What you should do >> Where the line containing "(** [Map.prototype.set]: an" appears, start copying; continue through the last line below and copy nothing else.

Records contained in a dataset
+--

(** * Taskbar reconciliation, drag-and-drop and allocation

    A shallow embedding of [DragAndDropHandler], [TaskbarAllocation] and
    [Taskbar] (ui/taskbar.js of the Rocketbar extension) together with the
    properties of the reconciliation / drag-drop engine.

    JavaScript objects are references into a heap of components, because
    the code compares them by identity and destroys them in place.  A JS
    [Map] or [Set] is an insertion-ordered list without repeated keys. *)

From Stdlib Require Import List ZArith Lia Bool Arith PeanoNat Sorted.
Import ListNotations.

Set Implicit Arguments.

(** ** Insertion-ordered containers of the language runtime *)

Module Js.

Section Containers.
Variables K V : Type.
Variable eqb : K -> K -> bool.

(** [Array.prototype.splice(i, 0, x)] for [i >= 0]: an index past the
    end appends. *)
Definition splice (A : Type) (i : nat) (x : A) (l : list A) : list A :=
  firstn i l ++ x :: skipn i l.

(** [Set.prototype.has] *)
Definition setHas (s : list K) (k : K) : bool := existsb (eqb k) s.

(** [Set.prototype.add]: a member keeps its place, a new one goes last. *)
Definition setAdd (s : list K) (k : K) : list K :=
  if setHas s k then s else s ++ [k].

(** [new Set(iterable)] *)
Definition setFrom (l : list K) : list K := fold_left setAdd l [].

(** [Map.prototype.get] *)
Fixpoint mapGet (m : list (K * V)) (k : K) : option V :=
  match m with
  | [] => None
  | (k', v) :: m' => if eqb k k' then Some v else mapGet m' k
  end.

(** [Map.prototype.has] *)
Definition mapHas (m : list (K * V)) (k : K) : bool :=
  existsb (fun e => eqb k (fst e)) m.

(** [Map.prototype.set]: an existing key keeps its place in the
    iteration order and takes the new value, a new key goes last. *)
Fixpoint mapSet (m : list (K * V)) (k : K) (v : V) : list (K * V) :=
  match m with
  | [] => [(k, v)]
  | (k', v') :: m' =>
      if eqb k k' then (k', v) :: m' else (k', v') :: mapSet m' k v
  end.

(** [Map.prototype.delete] *)
Definition mapDelete (m : list (K * V)) (k : K) : list (K * V) :=
  filter (fun e => negb (eqb k (fst e))) m.

(** [new Map(entries)] *)
Definition mapFrom (l : list (K * V)) : list (K * V) :=
  fold_left (fun m e => mapSet m (fst e) (snd e)) l [].
End Containers.

End Js.

(** ** Components *)

Definition App := nat.
Definition Workspace := nat.

(** A handle on a component object; two handles are [===] when equal. *)
Definition Ref := nat.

+--

Solution >>
(** [Map.prototype.set]: an existing key keeps its place in the
    iteration order and takes the new value, a new key goes last. *)
Fixpoint mapSet (m : list (K * V)) (k : K) (v : V) : list (K * V) :=
  match m with
  | [] => [(k, v)]
  | (k', v') :: m' =>
      if eqb k k' then (k', v) :: m' else (k', v') :: mapSet m' k v
  end.

(** [Map.prototype.delete] *)
Definition mapDelete (m : list (K * V)) (k : K) : list (K * V) :=
  filter (fun e => negb (eqb k (fst e))) m.

(** [new Map(entries)] *)
Definition mapFrom (l : list (K * V)) : list (K * V) :=
  fold_left (fun m e => mapSet m (fst e) (snd e)) l [].
End Containers.

End Js.

(** ** Components *)

Definition App := nat.
Definition Workspace := nat.

(** A handle on a component object; two handles are [===] when equal. *)
Definition Ref := nat.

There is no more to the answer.